Impact of the beta-1 adrenergic receptor polymorphism on tolerability and efficacy of bisoprolol therapy in Korean heart failure patients: association between beta adrenergic receptor polymorphism and bisoprolol therapy in heart failure (ABBA) study
Genotypic analysis was carried out, but the results were blinded to the investigators throughout the study period. At position 389 of the beta-1 adrenergic receptorgene (ADRB1), the observed minor Gly allele frequency (Gly389Arg + Gly389Gly) was 0.21, and no deviation from Hardy-Weinberg equilibrium was observed in the genotypic distribution of Arg389Gly (p = 0.75). Heart rate was reduced from 80.8 +/- 14.3 to 70.0 +/- 15.0 beats per minute (p < 0.0001). There was no significant difference in final heart rate across genotypes. However, the Arg389Arg genotype group required significantly more bisoprolol compared to the Gly389X (Gly389Arg + Gly389Gly) group (5.26 +/- 2.62 mg vs. 3.96 +/- 2.05 mg, p = 0.022). There were no significant differences in LVEF changes or remodeling between two groups. Also, changes in exercise capacity and brain natriuretic peptide level were not significant.

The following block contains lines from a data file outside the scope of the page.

Lemma collapseSpaces_fixed b s : tidy b s -> ImportScreen.collapseSpaces b s = s.
Proof.
  induction 1 as [b | b c s Hc _ _ IH | s _ IH]; cbn [ImportScreen.collapseSpaces].
  - reflexivity.
  - now rewrite Hc, IH.
  - change (is_space 32) with true. cbv iota. now rewrite IH.
Qed.

Lemma tidy_printable b s : tidy b s -> Forall (fun c => (31 < c)%N) s.
Proof. induction 1; constructor; try assumption; lia. Qed.

Lemma tidy_trimStart s : tidy false s -> tidy true (trimStart s) /\ trimStart (trimStart s) = trimStart s.
Proof.
  intro H. inversion H as [b | b c s' Hc Hp Hs | s' Hs]; subst.
  - split; [constructor | reflexivity].
  - cbn [trimStart]. rewrite Hc. split; [now apply tidy_char|].
    cbn [trimStart]. now rewrite Hc.
  - cbn [trimStart]. change (is_space 32) with true. cbv iota.
    inversion Hs as [b | b c s'' Hc Hp Hs' | ]; subst.
    + split; [constructor | reflexivity].
    + cbn [trimStart]. rewrite Hc. split; [now apply tidy_char|].
      cbn [trimStart]. now rewrite Hc.
Qed.

Lemma tidy_trimEnd b s : tidy b s -> tidy b (trimEnd s).
Proof.
  induction 1 as [b | b c s Hc Hp Hs IH | s Hs IH].
  - constructor.
  - rewrite trimEnd_cons.
    destruct (trimEnd s) as [|d t]; rewrite ?Hc; apply tidy_char;
      try assumption; constructor.
  - rewrite trimEnd_cons. change (is_space 32) with true. cbv iota.
    destruct (trimEnd s) as [|d t]; [constructor | now apply tidy_space].
Qed.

However, interestingly, there was a two-fold higher rate of readmission (21.2% vs. 10.0%, p = 0.162) and one CHF-related death in the Arg389Arg group.
CONCLUSIONS:
The ADRB1 Gly389X genotype showed greater response to bisoprolol than the Arg389Arg genotype, suggesting the potential of individually tailoring beta-blocker therapy according to genotype.